Model merging has emerged as a powerful technique for combining specialized capabilities from multiple fine-tuned LLMs without additional training costs. However, the security implications of this widely-adopted practice remain critically underexplored. In this work, we reveal that model merging introduces a novel attack surface that can be systematically exploited to compromise safety alignment. We present TrojanMerge,, a framework that embeds latent malicious components into source models that remain individually benign but produce severely misaligned models when merged. Our key insight is formulating this attack as a constrained optimization problem: we construct perturbations that preserve source model safety through directional consistency constraints, maintain capabilities via Frobenius directional alignment constraints, yet combine during merging to form pre-computed attack vectors.

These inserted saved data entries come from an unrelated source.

(* ===== verification/Composite.v ===== *)
(** * Composite groups: model routing

[service/composite_platform.go], [service/composite_model_route.go],
[service/composite_route_resolver.go] and the route constructor of
[service/admin_group.go]: how a request made through a composite group is
given a concrete provider.  The repository and the account catalog are
interfaces of the Go code; here they are the function fields of
[CompositeRouteResolver]. *)
From S2P Require Import Prelude GoText.
From Stdlib Require Import Bool.

Local Open Scope string_scope.
Local Open Scope Z_scope.

(** ** Platforms *)

Definition PlatformAnthropic := "anthropic".
Definition PlatformOpenAI := "openai".
Definition PlatformGemini := "gemini".
Definition PlatformAntigravity := "antigravity".
Definition PlatformGrok := "grok".
Definition PlatformKimi := "kimi".
Definition PlatformZhipu := "zhipu".
Definition PlatformDeepseek := "deepseek".
Definition PlatformMiniMax := "minimax".
Definition PlatformOpenCodeGo := "opencode_go".
Definition PlatformWorkbuddy := "workbuddy".
Definition PlatformQoder := "qoder".
Definition PlatformTrae := "trae".
Definition PlatformComposite := "composite".

(** [s] is one of the constants of a Go [case] list. *)
Definition one_of (s : string) (l : list string) : bool := existsb (String.eqb s) l.

Definition any_prefix (s : string) (l : list string) : bool := existsb (HasPrefix s) l.

Definition isConcreteRequestPlatform (platform : string) : bool :=
  one_of platform
    [PlatformAnthropic; PlatformOpenAI; PlatformGemini; PlatformAntigravity; PlatformGrok;
     PlatformKimi; PlatformZhipu; PlatformDeepseek; PlatformMiniMax; PlatformOpenCodeGo;
     PlatformWorkbuddy; PlatformQoder; PlatformTrae].

Definition hasOpenAISeriesPrefix (model : string) : bool :=
  existsb (fun prefix => String.eqb model prefix || HasPrefix model (prefix +:+ "-"))
    ["o1"; "o3"; "o4"; "o5"].

(** The [switch provider] of [DetectModelPlatform]. *)
Definition provider_switch (provider : string) : option string :=
  if one_of provider ["anthropic"; "claude"] then Some PlatformAnthropic
  else if one_of provider ["openai"; "chatgpt"] then Some PlatformOpenAI
  else if one_of provider ["google"; "google-ai-studio"; "gemini"] then Some PlatformGemini
  else if one_of provider ["xai"; "x-ai"; "grok"] then Some PlatformGrok
  else if one_of provider ["kimi"; "moonshot"] then Some PlatformKimi
  else if one_of provider ["zhipu"; "glm"; "bigmodel"] then Some PlatformZhipu
  else if one_of provider ["deepseek"] then Some PlatformDeepseek
  else if one_of provider ["minimax"] then Some PlatformMiniMax
  else None.

(** The final [switch] of [DetectModelPlatform], on the normalized model. *)
Definition model_switch (normalized : string) : option string :=
  if any_prefix normalized ["anthropic.claude-"; "claude-"] then Some PlatformAnthropic
  else if any_prefix normalized
            ["gpt-"; "chatgpt-"; "codex-"; "text-embedding-"; "text-moderation-";
             "omni-moderation-"; "dall-e-"; "gpt-image-"; "tts-"; "whisper-"]
          || hasOpenAISeriesPrefix normalized then Some PlatformOpenAI
  else if any_prefix normalized ["gemini-"; "learnlm-"] then Some PlatformGemini
  else if String.eqb normalized "grok" || HasPrefix normalized "grok-" then Some PlatformGrok
  else if one_of normalized ["k3"; "k3-256k"] || any_prefix normalized ["kimi-"; "moonshot-"]
       then Some PlatformKimi
  else if HasPrefix normalized "glm-" then Some PlatformZhipu
  else if HasPrefix normalized "deepseek-" then Some PlatformDeepseek
  else if any_prefix normalized ["minimax-"; "abab5"; "abab6"; "abab7"] then Some PlatformMiniMax
  else None.

Section Composite.
Context `{GoUnicode}.

(** [DetectModelPlatform]: [None] is the Go result [("", false)]. *)
Definition DetectModelPlatform (model : string) : option string :=
  let normalized := ToLower (TrimSpace model) in
  if String.eqb normalized "" then None
  else
    let normalized := TrimPrefix normalized "models/" in
    let slash := IndexByte normalized "/" in
    if 0 <? slash then
      let provider := TrimSpace (str_take (Z.to_nat slash) normalized) in
      let rest := TrimSpace (str_drop (Z.to_nat (slash + 1)) normalized) in
      match provider_switch provider with
      | Some p => Some p
      | None =>
          model_switch (if String.eqb rest "" then normalized else TrimPrefix rest "models/")
      end
    else model_switch normalized.

(** ** Routes, decisions and inputs *)

Definition CompositeRouteMatchExact := "exact".
Definition CompositeRouteMatchPrefix := "prefix".
Definition CompositeRouteEndpointAny := "any".
Definition CompositeRouteSourceExplicit := "route".
Definition CompositeRouteSourceDetector := "detector".
Definition CompositeRouteSourceAccount := "account_model".

Definition composite_endpoints : list string :=
  ["messages"; "count_tokens"; "responses"; "chat_completions"; "embeddings"; "images"; "gemini"].

Record CompositeModelRoute : Type := mkRoute {
  ID : Z;
  GroupID : Z;
  PublicModel : string;
  MatchType : string;
  TargetPlatform : string;
  UpstreamModel : string;
  Endpoint : string;
  Priority : Z;
  Enabled : bool;
  Notes : string
}.

Record CompositeRouteInput : Type := mkInput {
  in_PublicModel : string;
  in_MatchType : string;
  in_TargetPlatform : string;
  in_UpstreamModel : string;
  in_Endpoint : string;
  in_Priority : Z;
  in_Enabled : bool;
  in_Notes : string
}.

Record CompositeRouteDecision : Type := mkDecision {
  Matched : bool;
  Source : string;
  d_GroupID : Z;
  d_PublicModel : string;
  d_TargetPlatform : string;
  d_UpstreamModel : string;
  d_Endpoint : string;
  Route : option CompositeModelRoute;
  Reason : string
}.

Record CompositeModelOwnership : Type := mkOwnership {
  o_TargetPlatform : string;
  o_Matched : bool;
  o_Ambiguous : bool
}.

Definition emptyDecision : CompositeRouteDecision :=
  mkDecision false "" 0 "" "" "" "" None "".

Definition normalizeCompositeRouteEndpoint (endpoint : string) : string :=
  let endpoint := ToLower (TrimSpace endpoint) in
  if String.eqb endpoint "" then CompositeRouteEndpointAny
  else if one_of endpoint composite_endpoints then endpoint
  else CompositeRouteEndpointAny.

Definition normalizeCompositeRouteMatchType (matchType : string) : string :=
  if String.eqb (ToLower (TrimSpace matchType)) CompositeRouteMatchPrefix
  then CompositeRouteMatchPrefix else CompositeRouteMatchExact.

Definition normalizeCompositeRouteInput (input : CompositeRouteInput) : CompositeRouteInput :=
  let publicModel := TrimSpace (in_PublicModel input) in
  let matchType := normalizeCompositeRouteMatchType (in_MatchType input) in
  let upstream := TrimSpace (in_UpstreamModel input) in
  mkInput publicModel matchType
    (TrimSpace (in_TargetPlatform input))
    (if String.eqb upstream "" && String.eqb matchType CompositeRouteMatchExact
     then publicModel else upstream)
    (normalizeCompositeRouteEndpoint (in_Endpoint input))
    (in_Priority input) (in_Enabled input)
    (TrimSpace (in_Notes input)).

(** [compositeRouteFromInput] of [admin_group.go]; the row identifier is given
by the database on insertion, here the zero value of the field. *)
Definition compositeRouteFromInput (groupID : Z) (input : CompositeRouteInput)
  : res CompositeModelRoute :=
  let input := normalizeCompositeRouteInput input in
  if String.eqb (in_PublicModel input) "" then Err (ErrMsg "public_model is required")
  else if negb (isConcreteRequestPlatform (in_TargetPlatform input))
  then Err (ErrMsg "target_platform must be a concrete provider")
  else Ok (mkRoute 0 groupID (in_PublicModel input) (in_MatchType input)
             (in_TargetPlatform input) (in_UpstreamModel input) (in_Endpoint input)
             (if in_Priority input =? 0 then 100 else in_Priority input)
             (in_Enabled input) (in_Notes input)).

(** ** Choosing among explicit routes *)

Record candidate : Type := mkCandidate {
  route : CompositeModelRoute;
  matchStrength : Z;
  endpointWeight : Z;
  prefixLen : Z
}.

Definition with_Endpoint (e : string) (r : CompositeModelRoute) : CompositeModelRoute :=
  mkRoute (ID r) (GroupID r) (PublicModel r) (MatchType r) (TargetPlatform r)
    (UpstreamModel r) e (Priority r) (Enabled r) (Notes r).

Definition with_MatchType (m : string) (r : CompositeModelRoute) : CompositeModelRoute :=
  mkRoute (ID r) (GroupID r) (PublicModel r) m (TargetPlatform r)
    (UpstreamModel r) (Endpoint r) (Priority r) (Enabled r) (Notes r).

Extensive experiments across 9 LLMs from 3 model families demonstrate that TrojanMerge, consistently achieves high harmful response rates in merged models while source models maintain safety scores comparable to unmodified versions. Our attack succeeds across diverse merging algorithms and remains effective under various hyperparameter configurations. These findings expose fundamental vulnerabilities in current model merging practices and highlight the urgent need for security-aware mechanisms.